*TASK ITEM*: Return the records below from the line containing "of uint32_t *)" onward, exactly, through and including the last line.

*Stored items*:

(** * TcpHyblaI: a shallow embedding of the congestion controller

    Source: [tcp-hybla-i.cc] / [tcp-hybla-i.h] (class [ns3::TcpHyblaI]).

    Number model.
    - [uint32_t] values are integers of [Z] in [0, 2^32); every unsigned
      operation of the source is written with its reduction modulo 2^32.
    - [double] values are real numbers of [R]: the arithmetic of the source
      is read exactly, without the rounding of binary64.  What leaves the
      finite numbers (a division by zero) or the defined behaviour of C++
      (a cast out of range, an integer division by zero, a failed
      [NS_ASSERT]) is a [Fault].
    - [ns3::Time] durations are real numbers of nanoseconds.  The product of
      a [Time] and a double, which ns-3 returns in whole ticks, is not part
      of the sources: it is a parameter of [PktsAcked].
    - Module [Binary64] runs the scaling factor and the two growth steps on
      the primitive binary64 floats, where rounding is visible.

    Module [Driver] embeds the trace callbacks of the simulation driver
    ([tcp-variants.cc]), and module [Http] the request-line computations of
    the file server ([ServerThreads.java], [ClientThreads.java]). *)

From Stdlib Require Import ZArith Reals Lra Lia Psatz Bool.
From Stdlib Require Floats Uint63.
From Stdlib Require Ascii String List.

(* ------------------------------------------------------------------ *)
(** ** Outcomes of a call *)

Inductive fault : Set :=
| AssertionFailed   (* NS_ASSERT does not hold *)
| DivisionByZero    (* integer division by zero *)
| NotFinite         (* double division by zero: the quotient is no finite number *)
| CastOutOfRange.   (* static_cast<uint32_t> of a double outside the range of uint32_t *)

Inductive outcome (A : Type) : Type :=
| Ok (a : A)
| Fault (f : fault).

Arguments Ok {A} a.
Arguments Fault {A} f.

*EXERCISE RESPONSE*:
| CastOutOfRange.   (* static_cast<uint32_t> of a double outside the range of uint32_t *)

Inductive outcome (A : Type) : Type :=
| Ok (a : A)
| Fault (f : fault).

Arguments Ok {A} a.
Arguments Fault {A} f.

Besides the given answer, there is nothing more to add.